The position of the United States had changed since the days of the founding fathers. Where Washington and Jefferson had seen independence, Wilson saw interdependence. His aim was to replace the war-breeding alliance system and the bad old balance of power with a "community of power" embodied in a universal League of Nations. The establishment of the League, Wilson said, promised a peaceful future. Should this promise not be kept, Wilson warned in Omaha in September 1919, "I can predict with absolute certainty that within another generation there will be another world war."

For a glorious moment, Wilson was the world's prophet of peace. No other American president--not Lincoln, not F.D.R., not J.F.K., not Reagan--has ever enjoyed the international acclaim that engulfed Wilson. But Wilson was a prophet without much honor in his own country. His vision of a community of power implied a world of law. It rested on the collective prevention and punishment of aggression. Article X of the league covenant imposed on member nations the "obligation" to "preserve against external aggression the territorial integrity and existing political independence of all members of the league." This meant, or seemed to mean, that American troops might be sent into combat not just in defense of the United States but in defense of world order. U.S. soldiers would have to kill and die for what many would regard as an abstraction and do so when the life of their own nation was not in danger.

The commitment of troops to combat became the perennial obstacle to American acceptance of the Wilsonian dream. It is a political obstacle: how to explain to the American people why their husbands, fathers, brothers, or sons should die in conflicts in remote lands where the local outcome makes no direct difference to the United States? And it is a constitutional obstacle: how to reconcile the provision in the constitution giving Congress exclusive power to declare war with the dispatch of American troops into hostilities at the behest of a collective security organization?

Wilson's fight for the League of Nations foundered in the Senate on these obstacles. So America, after the two-year Wilsonian internationalist binge, reverted to familiar and soothing isolationism. Disenchantment over the Great War accelerated the return to the womb. Revisionist historians portrayed American entry into the war as a disastrous mistake brought about by sinister forces--international bankers, munitions makers, British propagandists--and by Wilsonian deceptions and delusions. Novelists and playwrights depicted the sacrifice of war as meaningless. The onset of the Great Depression further confirmed the isolationist impulse.

By the early 1930s, even Wilsonians abandoned the League as a lost cause. Isolationism set the terms of the foreign policy debate.
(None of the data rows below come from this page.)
(* ===== verification/StoreJobs.v ===== *)
(** * Update jobs in the store (src/internal/store/update_jobs.go)

    The persisted record of an update in flight, which outlives the process
    that started it. *)
From S2P Require Import Prelude GoStrings Api Db.
Open Scope Z_scope.

Definition job_id (id : string) (j : UpdateJob) : bool := String.eqb (uj_ID j) id.

Definition with_progress (phase msg : string) (j : UpdateJob) : UpdateJob :=
  {| uj_ID := uj_ID j; uj_ContainerName := uj_ContainerName j; uj_Image := uj_Image j;
     uj_Phase := phase; uj_Message := msg; uj_Error := uj_Error j; uj_Self := uj_Self j;
     uj_Done := uj_Done j; uj_StartedAt := uj_StartedAt j; uj_FinishedAt := uj_FinishedAt j |}.

Definition with_self (j : UpdateJob) : UpdateJob :=
  {| uj_ID := uj_ID j; uj_ContainerName := uj_ContainerName j; uj_Image := uj_Image j;
     uj_Phase := uj_Phase j; uj_Message := uj_Message j; uj_Error := uj_Error j; uj_Self := true;
     uj_Done := uj_Done j; uj_StartedAt := uj_StartedAt j; uj_FinishedAt := uj_FinishedAt j |}.

Definition with_finish (phase msg err : string) (now : Z) (j : UpdateJob) : UpdateJob :=
  {| uj_ID := uj_ID j; uj_ContainerName := uj_ContainerName j; uj_Image := uj_Image j;
     uj_Phase := phase; uj_Message := msg; uj_Error := err; uj_Self := uj_Self j;
     uj_Done := true; uj_StartedAt := uj_StartedAt j; uj_FinishedAt := now |}.

(** The INSERT writes [error], [finished_at] as their column defaults and
    [done] as 0; a conflicting row only takes the new phase and message. *)
Definition StartUpdateJob (now : Z) (j : UpdateJob) : Sql unit := fun d =>
  let started := if uj_StartedAt j =? 0 then now else uj_StartedAt j in
  if existsb (job_id (uj_ID j)) (db_jobs d) then
    (set_jobs d (update_rows (job_id (uj_ID j)) (with_progress (uj_Phase j) (uj_Message j)) (db_jobs d)), Ok tt)
  else
    (set_jobs d (db_jobs d ++
       [{| uj_ID := uj_ID j; uj_ContainerName := uj_ContainerName j; uj_Image := uj_Image j;
           uj_Phase := uj_Phase j; uj_Message := uj_Message j; uj_Error := ""; uj_Self := uj_Self j;
           uj_Done := false; uj_StartedAt := started; uj_FinishedAt := 0 |}]), Ok tt).

Definition SetUpdateJobPhase (id phase msg : string) : Sql unit := fun d =>
  (set_jobs d (update_rows (fun j => job_id id j && negb (uj_Done j))
                 (with_progress phase msg) (db_jobs d)), Ok tt).

Definition MarkUpdateJobSelf (id : string) : Sql unit := fun d =>
  (set_jobs d (update_rows (job_id id) with_self (db_jobs d)), Ok tt).

Definition FinishUpdateJob (now : Z) (id phase msg err : string) : Sql unit := fun d =>
  (set_jobs d (update_rows (job_id id) (with_finish phase msg err now) (db_jobs d)), Ok tt).

Definition UpdateJobByID (id : string) : Sql UpdateJob := fun d =>
  (d, query_row (job_id id) (db_jobs d)).

Definition ActiveUpdateJobs : Sql (list UpdateJob) := fun d =>
  (d, Ok (sort_slice (fun a b => uj_StartedAt a <? uj_StartedAt b)
            (select_rows (fun j => negb (uj_Done j)) (db_jobs d)))).

Definition RecentUpdateJobs (since : Z) : Sql (list UpdateJob) := fun d =>
  (d, Ok (sort_slice (fun a b => uj_FinishedAt a <? uj_FinishedAt b)
            (select_rows (fun j => uj_Done j && (since <=? uj_FinishedAt j)) (db_jobs d)))).

(** ** Lemmas *)
Inductive jobs_step (d : DB) : DB -> Prop :=
| jstep_start now j : jobs_step d (StartUpdateJob now j d).1
| jstep_phase id p m : jobs_step d (SetUpdateJobPhase id p m d).1
| jstep_self id : jobs_step d (MarkUpdateJobSelf id d).1
| jstep_finish now id p m e : jobs_step d (FinishUpdateJob now id p m e d).1.

Lemma elem_of_jobs_id id (l : list UpdateJob) :
  existsb (job_id id) l = false -> forall j, j ∈ l -> uj_ID j <> id.
Proof.
  intros H j Hj Hid. apply not_true_iff_false in H. apply H.
  apply existsb_exists. exists j. rewrite <- list_elem_of_In. split; [done|].
  by apply String.eqb_eq.
Qed.

Lemma jobs_step_keys d d' :
  jobs_step d d' -> NoDup (map uj_ID (db_jobs d)) -> NoDup (map uj_ID (db_jobs d')).
Proof.
  destruct 1; intros Hnd; simpl; try (by rewrite update_rows_key).
  unfold StartUpdateJob. destruct (existsb _ _) eqn:E; simpl; [by rewrite update_rows_key|].
  rewrite map_app. apply NoDup_app. split; [done|]. split; [|apply NoDup_singleton].
  intros x Hx Hx'. apply list_elem_of_singleton in Hx' as ->. simpl in *.
  apply list_elem_of_In, in_map_iff in Hx as (j' & Hj & Hin).
  eapply elem_of_jobs_id; [exact E|by apply list_elem_of_In|done].
Qed.

Lemma jobs_step_grows d d' j :
  jobs_step d d' -> j ∈ db_jobs d ->
  exists j', j' ∈ db_jobs d' /\ uj_ID j' = uj_ID j /\ (uj_Done j = true -> uj_Done j' = true).
Proof.
  assert (Hup : forall p f, (forall r, uj_ID (f r) = uj_ID r) ->
    (forall r, uj_Done r = true -> uj_Done (f r) = true) -> j ∈ db_jobs d ->
    exists j', j' ∈ update_rows p f (db_jobs d) /\ uj_ID j' = uj_ID j
               /\ (uj_Done j = true -> uj_Done j' = true)).
  { intros p f Hid Hd Hj. exists (if p j then f j else j). split; [|by destruct (p j); auto].
    apply elem_of_update. eauto. }
  destruct 1; intros Hj; simpl; [|by apply Hup..].
  unfold StartUpdateJob. destruct (existsb _ _); simpl; [by apply Hup|].
  exists j. set_solver.
Qed.

(** Once an update job is finished no later accessor reopens it: it reads back
    as done and is never listed as active again. *)
Theorem finished_jobs_stay_finished d d' j :
  rtc jobs_step d d' -> NoDup (map uj_ID (db_jobs d)) ->
  j ∈ db_jobs d -> uj_Done j = true ->
  exists j', (UpdateJobByID (uj_ID j) d').2 = Ok j' /\ uj_Done j' = true
             /\ j' ∉ default [] (ok_opt (ActiveUpdateJobs d').2).
Proof.
  intros Hr Hnd Hj Hdone.
  assert (H : NoDup (map uj_ID (db_jobs d')) /\
    exists j', j' ∈ db_jobs d' /\ uj_ID j' = uj_ID j /\ uj_Done j' = true).
  { revert j Hj Hdone Hnd. induction Hr as [d|d d1 d' Hs _ IH]; intros j Hj Hdone Hnd; [eauto|].
    destruct (jobs_step_grows _ _ _ Hs Hj) as (j1 & Hj1 & Hid & Hd).
    destruct (IH j1 Hj1 (Hd Hdone)) as (Hnd' & j' & ? & ? & ?).
    - by eapply jobs_step_keys.
    - split; [done|]. exists j'. repeat split; congruence. }
  destruct H as (Hnd' & j' & Hj' & Hid & Hd). exists j'. split; [|split; [done|]].
  - unfold UpdateJobByID. simpl. eapply (query_row_key uj_ID); [|done..].
    intros x. apply String.eqb_eq.
  - simpl. rewrite sort_slice_elem_of, elem_of_select. rewrite Hd. naive_solver.
Qed.

(** ** Instances at concrete inputs *)
Definition demo_job : UpdateJob :=
  {| uj_ID := "j1"; uj_ContainerName := "nginx"; uj_Image := ""; uj_Phase := "done";
     uj_Message := "Updated"; uj_Error := ""; uj_Self := false; uj_Done := true;
     uj_StartedAt := 1; uj_FinishedAt := 2 |}.
Definition demo_jobs : DB := set_jobs empty_db [demo_job].

Lemma finished_jobs_stay_finished_witness :
  exists j', (UpdateJobByID "j1" (SetUpdateJobPhase "j1" "pulling" "late" demo_jobs).1).2 = Ok j'
             /\ uj_Done j' = true.
Proof.
  destruct (finished_jobs_stay_finished demo_jobs
    (SetUpdateJobPhase "j1" "pulling" "late" demo_jobs).1 demo_job
    (rtc_once _ _ (jstep_phase demo_jobs "j1" "pulling" "late"))
    (NoDup_singleton "j1") ltac:(simpl; set_solver) eq_refl) as (j' & H & Hd & _).
  exists j'. split; [exact H|exact Hd].
Defined.
(* ===== verification/Docker.v ===== *)
(** * The Docker Engine API, as Veery uses it

    The client library (github.com/docker/docker) is not part of the
    repository: its data types are records of the fields Veery reads or writes,
    and the daemon behind it is the class [Env], whose operations thread an
    abstract environment state and may return anything. [Env] also holds the
    rest of the outside world the docker package touches: the clock, the random
    generator, timers, the process environment, and I/O faults of SQLite. *)
From S2P Require Import Prelude GoStrings.
Open Scope Z_scope.

(** ** Data (github.com/docker/docker/api/types) *)

Record ContainerState := {
  st_Running : bool;
  st_Restarting : bool;
  st_Dead : bool;
  st_ExitCode : Z;
  st_Health : option string   (* nil, or the health check's Status *)
}.

Definition Healthy : string := "healthy".
Definition Unhealthy : string := "unhealthy".
Definition NoHealthcheck : string := "none".

Record Config := {
  cfg_Image : string;
  cfg_Entrypoint : list string;
  cfg_Cmd : list string;
  cfg_Env : list string;
  cfg_User : string;
  cfg_WorkingDir : string;
  cfg_Labels : gmap string string;
  cfg_Healthcheck : option (list string);
  cfg_other : string             (* every other field, carried along unread *)
}.

Definition with_image (img : string) (c : Config) : Config :=
  {| cfg_Image := img; cfg_Entrypoint := cfg_Entrypoint c; cfg_Cmd := cfg_Cmd c;
     cfg_Env := cfg_Env c; cfg_User := cfg_User c; cfg_WorkingDir := cfg_WorkingDir c;
     cfg_Labels := cfg_Labels c; cfg_Healthcheck := cfg_Healthcheck c;
     cfg_other := cfg_other c |}.

Record HostConfig := {
  hc_Binds : list string;
  hc_Mounts : list string;
  hc_VolumesFrom : list string;
  hc_GroupAdd : list string;
  hc_Privileged : bool;
  hc_RestartPolicy : string;
  hc_other : string              (* ports, limits and every other field *)
}.

Record EndpointSettings := {
  ep_IPAMConfig : option string;
  ep_Aliases : list string;
  ep_NetworkID : string;
  ep_EndpointID : string;
  ep_IPAddress : string;
  ep_Gateway : string;
  ep_IPPrefixLen : Z;
  ep_MacAddress : string;
  ep_IPv6Gateway : string;
  ep_GlobalIPv6Address : string;
  ep_GlobalIPv6PrefixLen : Z;
  ep_other : string
}.

(** [map[string]*network.EndpointSettings] *)
Abbreviation Endpoints := (gmap string (option EndpointSettings)).

Record InspectResponse := {
  in_ID : string;
  in_Name : string;
  in_Image : string;
  in_State : option ContainerState;
  in_Config : option Config;
  in_HostConfig : option HostConfig;
  in_Networks : option Endpoints;    (* [None]: NetworkSettings is nil *)
  in_RestartCount : Z
}.

Record Summary := {
  sum_ID : string;
  sum_Names : list string;
  sum_Image : string;
  sum_State : string;
  sum_Status : string;
  sum_Labels : gmap string string;
  sum_Created : Z
}.

(** [c.Labels[k]]: the zero value for a missing key. *)
Definition label (m : gmap string string) (k : string) : string := default "" (m !! k).

Record ImageInspect := { img_ID : string; img_RepoDigests : list string }.

(** One decoded message of the pull stream. *)
Record PullEvent := {
  pe_ID : string;
  pe_Status : string;
  pe_Error : string;
  pe_Current : Z;
  pe_Total : Z
}.

(** A pull stream: its messages, then either end of file or a decode error. *)
Record PullStream := { ps_events : list PullEvent; ps_end : option error }.

(** The three outcomes of waiting for a container with a deadline. *)
Inductive WaitOutcome := WaitDone | WaitErr (e : error) | WaitCtx (e : error).

(** ** The outside world *)
Class Env (E : Type) := {
  (* the Docker daemon *)
  cli_ContainerList : bool -> E -> E * result (list Summary);
  cli_ContainerInspect : string -> E -> E * result InspectResponse;
  cli_ContainerCreate : Config -> option HostConfig -> Endpoints -> string -> E -> E * result string;
  cli_ContainerStart : string -> E -> E * option error;
  cli_ContainerStop : string -> E -> E * option error;
  cli_ContainerRestart : string -> E -> E * option error;
  cli_ContainerWait : string -> E -> E * WaitOutcome;
  cli_ContainerRename : string -> string -> E -> E * option error;
  cli_ContainerRemove : string -> E -> E * option error;
  cli_NetworkConnect : string -> string -> option EndpointSettings -> E -> E * option error;
  cli_ImagePull : string -> E -> E * result PullStream;
  cli_ImageInspect : string -> E -> E * result ImageInspect;
  cli_ImageRemove : string -> E -> E * option error;
  cli_DistributionInspect : string -> E -> E * result string;
  (* the host *)
  time_Now : E -> E * Z;                      (* nanoseconds *)
  select_1s : E -> E * option error;          (* ctx.Done() first, or one second passed *)
  ctx_Err : E -> E * option error;
  rand_ID : E -> E * string;
  os_Getenv : string -> E -> E * string;
  proc_lines : string -> E -> E * option (list string);  (* the lines of a file, if it opens *)
  os_Hostname : E -> E * result string;
  sql_fault : E -> E * option error           (* does the next SQL statement fail to run? *)
}.

(** ** Decidable equality and enumerability of the data *)
#[export] Instance ContainerState_eq_dec : EqDecision ContainerState.
Proof. solve_decision. Defined.

#[export] Instance Config_eq_dec : EqDecision Config.
Proof. solve_decision. Defined.

#[export] Instance HostConfig_eq_dec : EqDecision HostConfig.
Proof. solve_decision. Defined.

#[export] Instance EndpointSettings_eq_dec : EqDecision EndpointSettings.
Proof. solve_decision. Defined.

#[export] Instance Config_countable : Countable Config.
Proof.
  apply (inj_countable'
    (fun c => (cfg_Image c, cfg_Entrypoint c, cfg_Cmd c, cfg_Env c, cfg_User c,
               (cfg_WorkingDir c, cfg_Labels c, cfg_Healthcheck c, cfg_other c)))
    (fun p => match p with
      | (a, b, c, d, e, (f, g, h, i)) =>
          {| cfg_Image := a; cfg_Entrypoint := b; cfg_Cmd := c; cfg_Env := d; cfg_User := e;
             cfg_WorkingDir := f; cfg_Labels := g; cfg_Healthcheck := h; cfg_other := i |}
      end)). by intros [].
Defined.

#[export] Instance HostConfig_countable : Countable HostConfig.
Proof.
  apply (inj_countable'
    (fun h => (hc_Binds h, hc_Mounts h, hc_VolumesFrom h, hc_GroupAdd h,
               (hc_Privileged h, hc_RestartPolicy h, hc_other h)))
    (fun p => match p with
      | (a, b, c, d, (e, f, g)) =>
          {| hc_Binds := a; hc_Mounts := b; hc_VolumesFrom := c; hc_GroupAdd := d;
             hc_Privileged := e; hc_RestartPolicy := f; hc_other := g |}
      end)). by intros [].
Defined.

#[export] Instance EndpointSettings_countable : Countable EndpointSettings.
Proof.
  apply (inj_countable'
    (fun e => (ep_IPAMConfig e, ep_Aliases e, ep_NetworkID e, ep_EndpointID e, ep_IPAddress e,
               (ep_Gateway e, ep_IPPrefixLen e, ep_MacAddress e, ep_IPv6Gateway e,
                (ep_GlobalIPv6Address e, ep_GlobalIPv6PrefixLen e, ep_other e))))
    (fun p => match p with
      | (a, b, c, d, e, (f, g, h, i, (j, k, l))) =>
          {| ep_IPAMConfig := a; ep_Aliases := b; ep_NetworkID := c; ep_EndpointID := d;
             ep_IPAddress := e; ep_Gateway := f; ep_IPPrefixLen := g; ep_MacAddress := h;
             ep_IPv6Gateway := i; ep_GlobalIPv6Address := j; ep_GlobalIPv6PrefixLen := k;
             ep_other := l |}
      end)). by intros [].
Defined.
Franklin D. Roosevelt had no illusions about the threats to peace posed by Nazi Germany and imperial Japan. Although he was a mighty domestic president, he could not, for all his popularity and all his wiles, control an isolationist Congress when it came to foreign policy. Congress rejected American membership in the World Court. It passed rigid neutrality legislation that, by denying the president authority to discriminate between aggressor and victim, nullified any American role in restraining aggression. In sum, it put American foreign policy in a straitjacket during the critical years before World War II.

I refer to this history to illustrate the continuing strength of the isolationist faith. Roosevelt meanwhile began a campaign of popular education to awaken the nation to international dangers. In 1939, the outbreak of war in Europe fulfilled Wilson's Omaha prediction and justified Roosevelt's warning. But it did not destroy isolationism. Rather, it ushered in the most savage national debate of my lifetime--more savage than the debate over communism in the late 1940s, more savage than the debate over McCarthyism in the early 1950s, more savage than the debate over Vietnam in the 1960s. The debate between interventionists and isolationists in 1940-41 had an inner fury that tore apart families, friends, churches, universities, and political parties. As late as August 1941, the extension of the draft passed the House by only a single vote.

Pearl Harbor settled that particular debate. But in vindicating internationalism, it did not vanquish isolationism. In the 1942 congressional election, despite a major campaign by internationalists, only 5 of 115 legislators with isolationist records were beaten. The predominantly isolationist Republicans gained 44 seats in the House and 9 in the Senate--their best performance in years. Secretary of State Cordell Hull told Vice President Henry Wallace that "the country was going in exactly the same steps it followed in 1918."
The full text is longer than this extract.